→ **DATA**
Lemma event_before_first_step_is_lost_witness :
  let n := Network {| NetworkEvent.time := 0;
                      NetworkEvent.event := mkSummary "n1" (Some "xhr") (Some 0) |} in
  nonStep n = true
  /\ forallb nonStep [n] = true
  /\ runLoop ([n] ++ [n]) = runLoop [n].
Proof.
  intros n. split; [reflexivity|]. split; [reflexivity|].
  exact (proj1 (proj2 (proj1 (proj2
           (@event_before_first_step_is_lost [n] n eq_refl)) eq_refl))).
Defined.

(** C7. A network event found in a section comes from a summary of the
    store whose cause is "xhr" or "fetch" and whose end time is defined, is
    the time of the event and is in the window.  A summary without end time
    therefore gives no event, and is no failure: the function is total. *)
Theorem network_event_passed_the_filter
        (store : Store) (startTime : Z) (steps : list TestStep.t)
        (n : NetworkEvent.t) :
  In (Network n) (contents (useGetTestSections store startTime steps)) ->
  let r := NetworkEvent.event n in
  let tm := times (stepsByTime store startTime steps) in
  In r (summaries store)
  /\ (RequestSummary.cause r = Some "xhr" \/ RequestSummary.cause r = Some "fetch")
  /\ RequestSummary.end_ r = Some (NetworkEvent.time n)
  /\ isDuringSteps tm (NetworkEvent.time n) = true
  /\ RequestSummary.end_ r <> None.
Proof.
  intros Hin r tm. apply In_sections_retained in Hin.
  unfold retained in Hin. cbv zeta in Hin. fold tm in Hin.
  apply in_app_or in Hin. destruct Hin as [Hin|Hin].
  - apply in_map_iff in Hin. destruct Hin as (n' & [= ->] & Hn).
    unfold networkDataByTime in Hn. apply In_filterMap in Hn.
    destruct Hn as (x & Hx & Hto). apply filter_In in Hx.
    destruct Hx as [Hx Hkeep]. unfold toNetworkEvent in Hto.
    unfold keepSummary in Hkeep.
    destruct (RequestSummary.end_ x) as [t|] eqn:Hend; [|discriminate].
    injection Hto as <-. subst r. simpl. rewrite Hend.
    apply andb_true_iff in Hkeep. destruct Hkeep as [Hcause Hwin].
    apply orb_true_iff in Hcause.
    repeat split; try assumption; try discriminate.
    destruct Hcause as [H|H]; apply isLit_true in H; tauto.
  - apply in_app_or in Hin. destruct Hin as [Hin|Hin];
      apply in_map_iff in Hin; destruct Hin as (? & [=] & _).
Qed.

Lemma network_event_passed_the_filter_witness :
  let r := mkSummary "n1" (Some "xhr") (Some 5) in
  let store := networkOnly [r] in
  let steps := [mkStep "s1" "get" (Some 10) 0 None (Some "beforeEach")] in
  let n := {| NetworkEvent.time := 5; NetworkEvent.event := r |} in
  In (Network n) (contents (useGetTestSections store 0 steps))
  /\ isDuringSteps (times (stepsByTime store 0 steps)) 5 = true.
Proof.
  intros r store steps n.
  assert (Hin : In (Network n) (contents (useGetTestSections store 0 steps))).
  { vm_compute. right. now left. }
  split; [exact Hin|].
  exact (proj1 (proj2 (proj2 (proj2
           (network_event_passed_the_filter store 0 steps n Hin))))).
Defined.

(** ** After the loop *)

Lemma pending_needs_step (l : list CompositeTestEvent) :
  nonStepStack (runLoop l) <> [] -> buckets (runLoop l) <> [].
Proof.
  intros Hp. destruct (runLoop_held l) as [[_ Hi]|[_ Ha]].
  - rewrite Hi in Hp. now elim Hp.
  - now apply active_buckets.
Qed.

Lemma length_zero_nil {A : Type} (l : list A) : (List.length l =? 0)%nat = true <-> l = [].
Proof.
  destruct l; simpl; split; intros; try reflexivity; discriminate.
Qed.

(** C8. The events still pending after the loop are appended, in their
    order, to [afterEach] when it is not empty, else to [testBody] when it is
    not empty, else to [beforeEach].  The last case is the one of a trailing
    event after steps that are all in [beforeEach]; some array is never empty
    there, so that pending events are never lost at this point. *)
Theorem pending_events_go_to_last_section (l : list CompositeTestEvent) :
  let st := runLoop l in
  let p := nonStepStack st in
  let out := partition l in
  (p = [] -> out = sectionsOf st)
  /\ (p <> [] -> st_afterEach st <> [] ->
      out = {| beforeEach := st_beforeEach st; testBody := st_testBody st;
               afterEach := st_afterEach st ++ p |})
  /\ (p <> [] -> st_afterEach st = [] -> st_testBody st <> [] ->
      out = {| beforeEach := st_beforeEach st; testBody := st_testBody st ++ p;
               afterEach := [] |})
  /\ (p <> [] -> st_afterEach st = [] -> st_testBody st = [] ->
      st_beforeEach st <> []
      /\ out = {| beforeEach := st_beforeEach st ++ p; testBody := [];
                  afterEach := [] |}).
Proof.
  intros st p out. subst out. unfold partition, finish. fold st. fold p.
  assert (Hsome : p <> [] -> st_afterEach st = [] -> st_testBody st = [] ->
                  st_beforeEach st <> []).
  { intros Hp Ha Ht. pose proof (pending_needs_step l Hp) as Hb.
    fold st in Hb. unfold buckets in Hb. rewrite Ha, Ht in Hb.
    now rewrite !app_nil_r in Hb. }
  split; [|split; [|split]].
  - intros ->. reflexivity.
  - intros Hp Ha. destruct p; [now elim Hp|]. simpl.
    destruct (st_afterEach st); [now elim Ha|]. reflexivity.
  - intros Hp Ha Ht. destruct p; [now elim Hp|]. simpl. rewrite Ha. simpl.
    destruct (st_testBody st); [now elim Ht|]. reflexivity.
  - intros Hp Ha Ht. specialize (Hsome Hp Ha Ht). split; [exact Hsome|].
    destruct p; [now elim Hp|]. simpl. rewrite Ha, Ht. simpl.
    destruct (st_beforeEach st); [now elim Hsome|]. reflexivity.
Qed.

(** Scenario D: a step in [beforeEach] that lasts 10, and a request that
    ends at 5 while it runs. *)
Lemma pending_events_go_to_last_section_witness :
  let r := mkSummary "n1" (Some "xhr") (Some 5) in
  let store := networkOnly [r] in
  let steps := [mkStep "s1" "get" (Some 10) 0 None (Some "beforeEach")] in
  let l := allEvents store 0 steps in
  let n := Network {| NetworkEvent.time := 5; NetworkEvent.event := r |} in
  nonStepStack (runLoop l) = [n]
  /\ st_afterEach (runLoop l) = []
  /\ st_testBody (runLoop l) = []
  /\ useGetTestSections store 0 steps
     = {| beforeEach := [Step (annotateStep store 0 (mkStep "s1" "get" (Some 10) 0 None (Some "beforeEach")) 0); n];
          testBody := []; afterEach := [] |}.
Proof.
  intros r store steps l n.
  split; [reflexivity|]. split; [reflexivity|]. split; [reflexivity|].
  assert (Hp : nonStepStack (runLoop l) <> []) by (vm_compute; discriminate).
  exact (proj2 (proj2 (proj2 (proj2 (pending_events_go_to_last_section l)))
                 Hp eq_refl eq_refl)).
Defined.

→ **INSTRUCTIONS TO FOLLOW**
Repeat the listing above without any change.

→ **WRITTEN RESPONSE**
Lemma event_before_first_step_is_lost_witness :
  let n := Network {| NetworkEvent.time := 0;
                      NetworkEvent.event := mkSummary "n1" (Some "xhr") (Some 0) |} in
  nonStep n = true
  /\ forallb nonStep [n] = true
  /\ runLoop ([n] ++ [n]) = runLoop [n].
Proof.
  intros n. split; [reflexivity|]. split; [reflexivity|].
  exact (proj1 (proj2 (proj1 (proj2
           (@event_before_first_step_is_lost [n] n eq_refl)) eq_refl))).
Defined.

(** C7. A network event found in a section comes from a summary of the
    store whose cause is "xhr" or "fetch" and whose end time is defined, is
    the time of the event and is in the window.  A summary without end time
    therefore gives no event, and is no failure: the function is total. *)
Theorem network_event_passed_the_filter
        (store : Store) (startTime : Z) (steps : list TestStep.t)
        (n : NetworkEvent.t) :
  In (Network n) (contents (useGetTestSections store startTime steps)) ->
  let r := NetworkEvent.event n in
  let tm := times (stepsByTime store startTime steps) in
  In r (summaries store)
  /\ (RequestSummary.cause r = Some "xhr" \/ RequestSummary.cause r = Some "fetch")
  /\ RequestSummary.end_ r = Some (NetworkEvent.time n)
  /\ isDuringSteps tm (NetworkEvent.time n) = true
  /\ RequestSummary.end_ r <> None.
Proof.
  intros Hin r tm. apply In_sections_retained in Hin.
  unfold retained in Hin. cbv zeta in Hin. fold tm in Hin.
  apply in_app_or in Hin. destruct Hin as [Hin|Hin].
  - apply in_map_iff in Hin. destruct Hin as (n' & [= ->] & Hn).
    unfold networkDataByTime in Hn. apply In_filterMap in Hn.
    destruct Hn as (x & Hx & Hto). apply filter_In in Hx.
    destruct Hx as [Hx Hkeep]. unfold toNetworkEvent in Hto.
    unfold keepSummary in Hkeep.
    destruct (RequestSummary.end_ x) as [t|] eqn:Hend; [|discriminate].
    injection Hto as <-. subst r. simpl. rewrite Hend.
    apply andb_true_iff in Hkeep. destruct Hkeep as [Hcause Hwin].
    apply orb_true_iff in Hcause.
    repeat split; try assumption; try discriminate.
    destruct Hcause as [H|H]; apply isLit_true in H; tauto.
  - apply in_app_or in Hin. destruct Hin as [Hin|Hin];
      apply in_map_iff in Hin; destruct Hin as (? & [=] & _).
Qed.

Lemma network_event_passed_the_filter_witness :
  let r := mkSummary "n1" (Some "xhr") (Some 5) in
  let store := networkOnly [r] in
  let steps := [mkStep "s1" "get" (Some 10) 0 None (Some "beforeEach")] in
  let n := {| NetworkEvent.time := 5; NetworkEvent.event := r |} in
  In (Network n) (contents (useGetTestSections store 0 steps))
  /\ isDuringSteps (times (stepsByTime store 0 steps)) 5 = true.
Proof.
  intros r store steps n.
  assert (Hin : In (Network n) (contents (useGetTestSections store 0 steps))).
  { vm_compute. right. now left. }
  split; [exact Hin|].
  exact (proj1 (proj2 (proj2 (proj2
           (network_event_passed_the_filter store 0 steps n Hin))))).
Defined.

(** ** After the loop *)

Lemma pending_needs_step (l : list CompositeTestEvent) :
  nonStepStack (runLoop l) <> [] -> buckets (runLoop l) <> [].
Proof.
  intros Hp. destruct (runLoop_held l) as [[_ Hi]|[_ Ha]].
  - rewrite Hi in Hp. now elim Hp.
  - now apply active_buckets.
Qed.

Lemma length_zero_nil {A : Type} (l : list A) : (List.length l =? 0)%nat = true <-> l = [].
Proof.
  destruct l; simpl; split; intros; try reflexivity; discriminate.
Qed.

(** C8. The events still pending after the loop are appended, in their
    order, to [afterEach] when it is not empty, else to [testBody] when it is
    not empty, else to [beforeEach].  The last case is the one of a trailing
    event after steps that are all in [beforeEach]; some array is never empty
    there, so that pending events are never lost at this point. *)
Theorem pending_events_go_to_last_section (l : list CompositeTestEvent) :
  let st := runLoop l in
  let p := nonStepStack st in
  let out := partition l in
  (p = [] -> out = sectionsOf st)
  /\ (p <> [] -> st_afterEach st <> [] ->
      out = {| beforeEach := st_beforeEach st; testBody := st_testBody st;
               afterEach := st_afterEach st ++ p |})
  /\ (p <> [] -> st_afterEach st = [] -> st_testBody st <> [] ->
      out = {| beforeEach := st_beforeEach st; testBody := st_testBody st ++ p;
               afterEach := [] |})
  /\ (p <> [] -> st_afterEach st = [] -> st_testBody st = [] ->
      st_beforeEach st <> []
      /\ out = {| beforeEach := st_beforeEach st ++ p; testBody := [];
                  afterEach := [] |}).
Proof.
  intros st p out. subst out. unfold partition, finish. fold st. fold p.
  assert (Hsome : p <> [] -> st_afterEach st = [] -> st_testBody st = [] ->
                  st_beforeEach st <> []).
  { intros Hp Ha Ht. pose proof (pending_needs_step l Hp) as Hb.
    fold st in Hb. unfold buckets in Hb. rewrite Ha, Ht in Hb.
    now rewrite !app_nil_r in Hb. }
  split; [|split; [|split]].
  - intros ->. reflexivity.
  - intros Hp Ha. destruct p; [now elim Hp|]. simpl.
    destruct (st_afterEach st); [now elim Ha|]. reflexivity.
  - intros Hp Ha Ht. destruct p; [now elim Hp|]. simpl. rewrite Ha. simpl.
    destruct (st_testBody st); [now elim Ht|]. reflexivity.
  - intros Hp Ha Ht. specialize (Hsome Hp Ha Ht). split; [exact Hsome|].
    destruct p; [now elim Hp|]. simpl. rewrite Ha, Ht. simpl.
    destruct (st_beforeEach st); [now elim Hsome|]. reflexivity.
Qed.

(** Scenario D: a step in [beforeEach] that lasts 10, and a request that
    ends at 5 while it runs. *)
Lemma pending_events_go_to_last_section_witness :
  let r := mkSummary "n1" (Some "xhr") (Some 5) in
  let store := networkOnly [r] in
  let steps := [mkStep "s1" "get" (Some 10) 0 None (Some "beforeEach")] in
  let l := allEvents store 0 steps in
  let n := Network {| NetworkEvent.time := 5; NetworkEvent.event := r |} in
  nonStepStack (runLoop l) = [n]
  /\ st_afterEach (runLoop l) = []
  /\ st_testBody (runLoop l) = []
  /\ useGetTestSections store 0 steps
     = {| beforeEach := [Step (annotateStep store 0 (mkStep "s1" "get" (Some 10) 0 None (Some "beforeEach")) 0); n];
          testBody := []; afterEach := [] |}.
Proof.
  intros r store steps l n.
  split; [reflexivity|]. split; [reflexivity|]. split; [reflexivity|].
  assert (Hp : nonStepStack (runLoop l) <> []) by (vm_compute; discriminate).
  exact (proj2 (proj2 (proj2 (proj2 (pending_events_go_to_last_section l)))
                 Hp eq_refl eq_refl)).
Defined.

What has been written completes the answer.